Momentum is building to end medical co-pays in prisons and jails

Three states have taken action in 2019 to change one of the most harmful policies in prison healthcare.

by Wanda Bertram, August 8, 2019

Prison healthcare is almost always a depressing topic, but not today, when we can report an important victory: Illinois recently became the third state in 2019 to reform the practice of charging medical co-pays to incarcerated people.

Previously, we published a state-by-state analysis showing that most prisons charge medical copays to people inside – despite the fact that their patients are impoverished and earn little to no money for their work in prisons. Using prison and free-world wage data, we calculated what each state’s co-pay would cost if it was charged to free-world patients making the minimum wage. Our analysis revealed that fourteen states charge co-pay amounts equivalent to charging minimum wage workers over $200.

Graph showing how much minimum wage earners in each state would pay if a single co-pay took as many hours to earn as a co-pay charged to an incarcerated person does. The average equivalent co-pay is about $200 and in West Virginia, it's over $1,000. Policy details and sourcing information can be found in the Appendix of our original analysis.

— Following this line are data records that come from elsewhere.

Lemma findTarget_first_In (tower : Tower) (mobs : list Mob) (target : Mob) :
  Targeting.findTarget tower mobs (Some First) = Some target ->
  In target mobs /\ Spec.eligible tower target.
Proof.
  unfold Targeting.findTarget, Targeting.getFirstMob, Targeting.reduce; cbv zeta.
  destruct (filter (Targeting.inRange tower) mobs) as [|m rest] eqn:Hf;
    [discriminate|]; cbn [List.length Nat.eqb].
  intros H; injection H as H.
  assert (Hin : In target (filter (Targeting.inRange tower) mobs)).
  { rewrite Hf, <- H; apply fold_keeps_member.
    intros a x; destruct (Js.gtb _ _); auto. }
  apply filter_In in Hin as [Hin Hr]; split; [exact Hin|].
  now apply inRange_eligible.
Qed.

Lemma findTarget_no_mobs (tower : Tower) (strategy : option TargetingStrategy) :
  Targeting.findTarget tower [] strategy = None.
Proof. reflexivity. Qed.

Lemma updateTowers_step_inv (ids : Sim.IdSource) (state : GameState)
      (ts ts' : list PlacedTower) (ps ps' : list Projectile) (placedTower : PlacedTower) :
  In placedTower (towers state) ->
  Sim.updateTowers_step ids state (ts, ps) placedTower = Ok (ts', ps') ->
  exists tower shots,
    ts' = ts ++ [tower] /\ ps' = ps ++ shots
    /\ Spec.placement tower = Spec.placement placedTower
    /\ (shots = [] /\ tower = placedTower
        \/ (exists shot,
               shots = [shot] /\ Spec.freshShot state shot
               /\ pt_lastAttackTime tower = Some (simulationTime state))).
Proof.
  intros Hin; unfold Sim.updateTowers_step.
  destruct (calculateTowerStats_total (pt_type placedTower) (pt_tier placedTower))
    as (stats & Hstats); rewrite Hstats.
  destruct (towerType_defined (pt_type placedTower)) as (definition & -> & _).
  cbn [Js.bind Js.defined].
  destruct (Targeting.canTowerAttack _ _) eqn:Hready.
  2:{ intros H; injection H as <- <-.
      exists placedTower, []; rewrite app_nil_r.
      split; [reflexivity|]; split; [reflexivity|]; split; [reflexivity|].
      left; split; reflexivity. }
  unfold Targeting.canTowerAttack, Js.geb in Hready; cbv zeta in Hready.
  cbn [tower_lastAttackTime tower_attackRate] in Hready.
  apply leb_true_iff in Hready.
  destruct (Targeting.findTarget _ _ _) as [target|] eqn:Hf.
  2:{ intros H; injection H as <- <-.
      exists placedTower, []; rewrite app_nil_r.
      split; [reflexivity|]; split; [reflexivity|]; split; [reflexivity|].
      left; split; reflexivity. }
  intros H; injection H as <- <-.
  apply findTarget_first_In in Hf as [Hmob [Hreach Hend]].
  cbn [tower_pos tower_range] in Hreach.
  eexists; eexists; split; [reflexivity|]; split; [reflexivity|].
  split; [reflexivity|].
  right; eexists; split; [reflexivity|]; split; [|reflexivity].
  split; [reflexivity|].
  exists placedTower, target, stats; cbn -[Js.or_else]; auto 12.
Qed.

Lemma updateTowers_fold_inv (ids : Sim.IdSource) (state : GameState)
      (l : list PlacedTower) :
  (forall t, In t l -> In t (towers state)) ->
  forall ts ps,
  exists ts' shots,
    Sim.foldM (Sim.updateTowers_step ids state) l (ts, ps) = Ok (ts ++ ts', ps ++ shots)
    /\ map Spec.placement ts' = map Spec.placement l
    /\ (List.length shots <= List.length l)%nat
    /\ Forall (Spec.freshShot state) shots
    /\ Forall (fun t => In t l \/ pt_lastAttackTime t = Some (simulationTime state)) ts'
    /\ (mobs state = [] -> ts' = l /\ shots = []).
Proof.
  induction l as [|t l IH]; intros Hsub ts ps.
  - exists [], []; cbn; rewrite !app_nil_r; repeat split; auto.
  - cbn [Sim.foldM].
    destruct (updateTowers_step_total ids state (ts, ps) t) as ([ts1 ps1] & Hstep).
    rewrite Hstep; cbn [Js.bind].
    destruct (updateTowers_step_inv ids state ts ts1 ps ps1 t
                (Hsub t (or_introl eq_refl)) Hstep)
      as (tower & shots & -> & -> & Hpl & Hcase).
    destruct (IH (fun x Hx => Hsub x (or_intror Hx)) (ts ++ [tower]) (ps ++ shots))
      as (ts' & shots' & Hfold & Hmap & Hlen & Hfresh & Hlast & Hempty).
    exists (tower :: ts'), (shots ++ shots').
    rewrite Hfold, <- !app_assoc; cbn [app].
    split; [reflexivity|].
    split; [cbn; now rewrite Hpl, Hmap|].
    assert (Hweak : Forall (fun t0 => In t0 (t :: l)
                                      \/ pt_lastAttackTime t0 = Some (simulationTime state))
                           ts').
    { eapply Forall_impl; [|exact Hlast]; intros x [Hx|Hx]; [left; now right|now right]. }
    destruct Hcase as [[-> ->]|(shot & -> & Hshot & Htime)].
    + cbn [app List.length]; split; [lia|]; split; [exact Hfresh|].
      split; [constructor; [left; now left|exact Hweak]|].
      intros Hm; destruct (Hempty Hm) as [-> ->]; auto.
    + cbn [app List.length]; split; [lia|].
      split; [constructor; assumption|].
      split; [constructor; [now right|exact Hweak]|].
      intros Hm; destruct Hshot as (_ & _ & target & _ & _ & Hmob & _).
      rewrite Hm in Hmob; destruct Hmob.
Qed.

(** X22. The towers stage.  [updateTowers] always returns a state.  It
    keeps every tower's id, coordinate, type and tier, in order; a tower
    is either left as it was or has its last attack time set to the
    current simulation time.  Existing projectiles are kept and at most
    one new projectile per tower is appended; each new projectile is
    unhit, carries its tower's damage, starts at the centre of its tower's
    tile, comes from a tower whose cooldown [1 / attackRate] has elapsed
    and is aimed at a mob of the state that is within that tower's range
    and has not reached the end.  Without mobs nothing changes at all;
    mobs, money and lives are never touched. *)
Theorem X22_updateTowers (ids : Sim.IdSource) (state : GameState) :
  exists updatedTowers shots,
    Sim.updateTowers ids state
    = Ok (Sim.withTowersProjectiles state updatedTowers
            (projectiles state ++ shots))
    /\ map Spec.placement updatedTowers = map Spec.placement (towers state)
    /\ Forall (fun t => In t (towers state)
                        \/ pt_lastAttackTime t = Some (simulationTime state))
              updatedTowers
    /\ (List.length shots <= List.length (towers state))%nat
    /\ Forall (Spec.freshShot state) shots
    /\ (mobs state = [] -> Sim.updateTowers ids state = Ok state).
Proof.
  destruct (updateTowers_fold_inv ids state (towers state) (fun t H => H)
              [] (projectiles state))
    as (ts' & shots & Hfold & Hmap & Hlen & Hfresh & Hlast & Hempty).
  exists ts', shots; unfold Sim.updateTowers; rewrite Hfold; cbn.
  split; [reflexivity|]; split; [exact Hmap|]; split; [exact Hlast|].
  split; [exact Hlen|]; split; [exact Hfresh|].
  intros Hm; destruct (Hempty Hm) as [-> ->]; rewrite app_nil_r.
  destruct state; reflexivity.
Qed.

(** ** The mobs stage *)

Lemma updateMobEffects_fields (mob : Mob) (now : R) :
  mob_id (Effects.updateMobEffects mob now) = mob_id mob
  /\ mob_hp (Effects.updateMobEffects mob now) = mob_hp mob
  /\ mob_bounty (Effects.updateMobEffects mob now) = mob_bounty mob
  /\ mob_pathProgress (Effects.updateMobEffects mob now) = mob_pathProgress mob.
Proof.
  unfold Effects.updateMobEffects.
  destruct (slowUntil (mob_status mob)); [|auto].
  destruct (_ && _); auto.
Qed.

Lemma updateMobs_step_inv (state : GameState) (dt : R) (acc : list Mob) (n : Z)
      (mob : Mob) :
  exists kept,
    fst (Sim.updateMobs_step state dt (acc, n) mob) = acc ++ kept
    /\ (kept = [] /\ (0 <= mob_pathProgress mob)%R
        \/ exists after, kept = [after] /\ Spec.mobStepped state dt mob after).
Proof.
  unfold Sim.updateMobs_step.
  destruct (Js.ltb (mob_pathProgress mob) 0) eqn:Hneg.
  - apply ltb_true_iff in Hneg.
    eexists; split; [reflexivity|]; right; eexists; split; [reflexivity|].
    unfold Spec.mobStepped; cbn.
    repeat split; try reflexivity; intros; lra.
  - apply ltb_false_iff in Hneg; cbv zeta.
    destruct (updateMobEffects_fields mob (simulationTime state))
      as (Hid & Hhp & Hbounty & _).
    destruct (Sim.justReachedEnd (Sim.movedMob state dt mob)) eqn:Hreached.
    + cbn; exists []; rewrite app_nil_r; auto.
    + destruct (negb (mob_reachedEnd (Sim.movedMob state dt mob))
                && Js.gtb (mob_hp (Sim.movedMob state dt mob)) 0) eqn:Hkeep;
        cbn [fst]; [|exists []; rewrite app_nil_r; auto].
      apply andb_true_iff in Hkeep as [Hend Hhp0].
      apply negb_true_iff in Hend.
      unfold Js.gtb in Hhp0; apply ltb_true_iff in Hhp0.
      unfold Sim.justReachedEnd in Hreached; rewrite Hend in Hreached.
      cbn [negb] in Hreached; rewrite andb_true_r in Hreached.
      unfold Js.geb in Hreached; apply leb_false_iff in Hreached.
      eexists; split; [reflexivity|]; right; eexists; split; [reflexivity|].
      unfold Spec.mobStepped.
      split; [exact Hid|]; split; [exact Hhp|]; split; [exact Hbounty|].
      split; [intros; lra|]; intros _.
      split; [exact Hend|]; split; [exact Hhp0|]; split; [exact Hreached|].
      reflexivity.
Qed.

Lemma updateMobs_fold_inv (state : GameState) (dt : R) (l : list Mob) :
  forall acc n,
  exists kept,
    fst (fold_left (Sim.updateMobs_step state dt) l (acc, n)) = acc ++ kept
    /\ (List.length kept <= List.length l)%nat
    /\ Forall (fun after =>
                 exists before, In before l /\ Spec.mobStepped state dt before after)
              kept
    /\ ((forall mob, In mob l -> (mob_pathProgress mob < 0)%R) ->
        List.length kept = List.length l)
    /\ (forall mob, In mob l -> (mob_pathProgress mob < 0)%R ->
        exists after, In after kept /\ Spec.mobStepped state dt mob after).
Proof.
  induction l as [|mob l IH]; intros acc n; cbn [fold_left].
  - exists []; rewrite app_nil_r; cbn.
    split; [reflexivity|]; split; [lia|]; split; [constructor|].
    split; [reflexivity|intros m []].
  - destruct (updateMobs_step_inv state dt acc n mob) as (kept1 & Hstep & Hcase).
    destruct (Sim.updateMobs_step state dt (acc, n) mob) as [acc1 n1];
      cbn [fst] in Hstep; subst acc1.
    destruct (IH (acc ++ kept1) n1) as (kept & Hfold & Hlen & Hall & Hfull & Hwait).
    exists (kept1 ++ kept); rewrite Hfold, app_assoc.
    split; [reflexivity|].
    assert (Hrest : forall m, In m l -> (mob_pathProgress m < 0)%R ->
                      exists after,
                        In after (kept1 ++ kept) /\ Spec.mobStepped state dt m after).
    { intros m Hm Hneg; destruct (Hwait m Hm Hneg) as (a & Ha & Hs).
      exists a; split; [apply in_or_app; now right|exact Hs]. }
    assert (Hweak : Forall (fun after =>
                              exists before,
                                In before (mob :: l)
                                /\ Spec.mobStepped state dt before after) kept).
    { eapply Forall_impl; [|exact Hall].
      intros a (b & Hb & Hs); exists b; split; [now right|exact Hs]. }
    destruct Hcase as [[-> Hpos]|(after & -> & Hs)].
    + cbn [app List.length] in *; split; [lia|]; split; [exact Hweak|].
      split; [intros Hneg; specialize (Hneg mob (or_introl eq_refl)); lra|].
      intros m [<-|Hm] Hneg; [lra|now apply Hrest].
    + split; [cbn [app List.length]; lia|]; split.
      * constructor; [|exact Hweak]. exists mob; split; [now left|exact Hs].
      * split.
        -- intros Hneg; cbn [app List.length]; f_equal; apply Hfull.
           intros m Hm; apply Hneg; now right.
        -- intros m [<-|Hm] Hneg; [|now apply Hrest].
           exists after; split; [now left|exact Hs].
Qed.

Lemma crossing_is_on_path (state : GameState) (dt : R) (l : list Mob) :
  filter (Spec.crossesEnd state dt)
         (filter (fun mob => negb (Js.ltb (mob_pathProgress mob) 0)) l)
  = filter (Spec.crossesEnd state dt) l.
Proof.
  induction l as [|m l IH]; [reflexivity|]; cbn [filter].
  destruct (Js.ltb (mob_pathProgress m) 0) eqn:Hw; cbn [negb filter].
  - unfold Spec.crossesEnd at 2; rewrite Hw; exact IH.
  - now rewrite IH.
Qed.

(** X23. The mobs stage.  On a path of positive length (so that the
    progress increment is a number), [updateMobs] never adds a mob.
    Every mob it keeps comes from a mob of the state with the same id,
    hit points and bounty.  A kept mob that was still waiting to spawn
    (negative progress) has its progress raised by the time step and is
    otherwise untouched.  Waiting mobs are never removed, whatever else
    is in the list: each waiting mob of the state has its counted-down
    copy among the mobs kept.  Waiting mobs cost no life: the lives
    become [max(0, lives - n)] with [n] counted among the mobs on the
    path only.  A kept mob that was on the path has not reached the end,
    has positive hit points, progress below 1 and stands at the path
    position of its progress.  Money, towers, projectiles and the clock
    are not touched. *)
Theorem X23_updateMobs (state : GameState) (dt : R) :
  (0 < Grid.calculatePathLength (pathCoords state)
         (tileSize Definitions.GAME_CONFIG))%R ->
  let state' := Sim.updateMobs state dt in
  (List.length (mobs state') <= List.length (mobs state))%nat
  /\ Forall (fun after =>
               exists before,
                 In before (mobs state) /\ Spec.mobStepped state dt before after)
            (mobs state')
  /\ ((forall mob, In mob (mobs state) -> (mob_pathProgress mob < 0)%R) ->
      List.length (mobs state') = List.length (mobs state)
      /\ lives state' = Z.max 0 (lives state))
  /\ (forall mob, In mob (mobs state) -> (mob_pathProgress mob < 0)%R ->
      exists after,
        In after (mobs state') /\ Spec.mobStepped state dt mob after)
  /\ lives state'
     = Z.max 0
         (lives state
          - Z.of_nat
              (List.length
                 (filter (Spec.crossesEnd state dt)
                    (filter (fun mob => negb (Js.ltb (mob_pathProgress mob) 0))
                            (mobs state)))))
  /\ money state' = money state
  /\ towers state' = towers state
  /\ projectiles state' = projectiles state
  /\ simulationTime state' = simulationTime state
  /\ phase state' = phase state.
Proof.
  intros _ state'; subst state'; unfold Sim.updateMobs.
  destruct (updateMobs_fold_inv state dt (mobs state) [] 0%Z)
    as (kept & Hfold & Hlen & Hall & Hfull & Hwait).
  pose proof (updateMobs_step_lost state dt (mobs state) ([], 0%Z)) as Hlost.
  destruct (fold_left _ _ _) as [ms lost]; cbn [fst snd app] in *; subst ms.
  cbn [Sim.withMobsLives mobs lives money towers projectiles simulationTime phase].
  split; [exact Hlen|]; split; [exact Hall|].
  split; [|split; [exact Hwait|split;
                   [rewrite crossing_is_on_path, Hlost; f_equal; lia|repeat split]]].
  intros Hneg; split; [now apply Hfull|].
  rewrite Hlost.
  replace (filter (Spec.crossesEnd state dt) (mobs state)) with (@nil Mob); [f_equal; cbn; lia|].
  symmetry; clear -Hneg; induction (mobs state) as [|m l IH]; [reflexivity|]; cbn.
  unfold Spec.crossesEnd at 1.
  rewrite (proj2 (ltb_true_iff _ _) (Hneg m (or_introl eq_refl))); cbn.
  apply IH; intros x Hx; apply Hneg; now right.
Qed.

Charging co-pays to incarcerated people to shore up a state’s correctional budget is simply wrong. In our analysis, we explained that not only does this policy squeeze poor people and their families; it hurts public health by making the choice to seek medical attention a costly one.

We’re glad to see that states are now paying attention and taking action:

  • Illinois Governor J.B. Pritzker signed a bill in July eliminating the state’s $5 co-pay. Previously, people working in an Illinois state prison (where the minimum wage is 9 cents per hour) would have had to work for over 55 hours to afford the $5 fee. That’s like charging a non-incarcerated minimum-wage earner in Illinois over $460. In some cases, incarcerated people paid even more before getting adequate care, because paying the fee didn’t guarantee a doctor visit – only that a nurse would review one’s medical request.
  • Earlier this year, the California Department of Corrections and Rehabilitation announced that it would stop charging a $5 medical co-pay to incarcerated people. CDCR’s press release acknowledged what advocates have long known: Charging co-pays is bad for public health. “Copayments,” it said, “may hinder patients from seeking care for issues which, without early detection and intervention, may become exacerbated.” The department’s decision came as the California legislature was considering AB 45, a bill to eliminate medical co-pays in both state prisons and county jails. AB 45 (for which we wrote a letter of support) continues to move through the state legislature.
  • The Texas legislature stopped short of eliminating medical co-pays in prisons entirely, but made progress by replacing the notorious $100 fee Texas had charged incarcerated people with a $13.55 per-visit fee. While this change marks a substantial improvement, incarcerated people in Texas – who earn nothing for their labor – will continue to be charged the highest medical co-pay in state prisons nationwide.

State reforms like these can’t come soon enough. As we noted in our 2017 analysis, out-of-reach co-pays in prisons and jails have two inevitable and dangerous consequences. First, when sick people avoid the doctor, disease is more likely to spread to others in the facility – and into the community, when people are released before being treated. Second, illnesses are likely to worsen as long as people avoid the doctor, which means more aggressive (and expensive) treatment when they can no longer go without it.

It’s welcome news that states are finally taking action to change this risky and regressive policy. Will your state be next?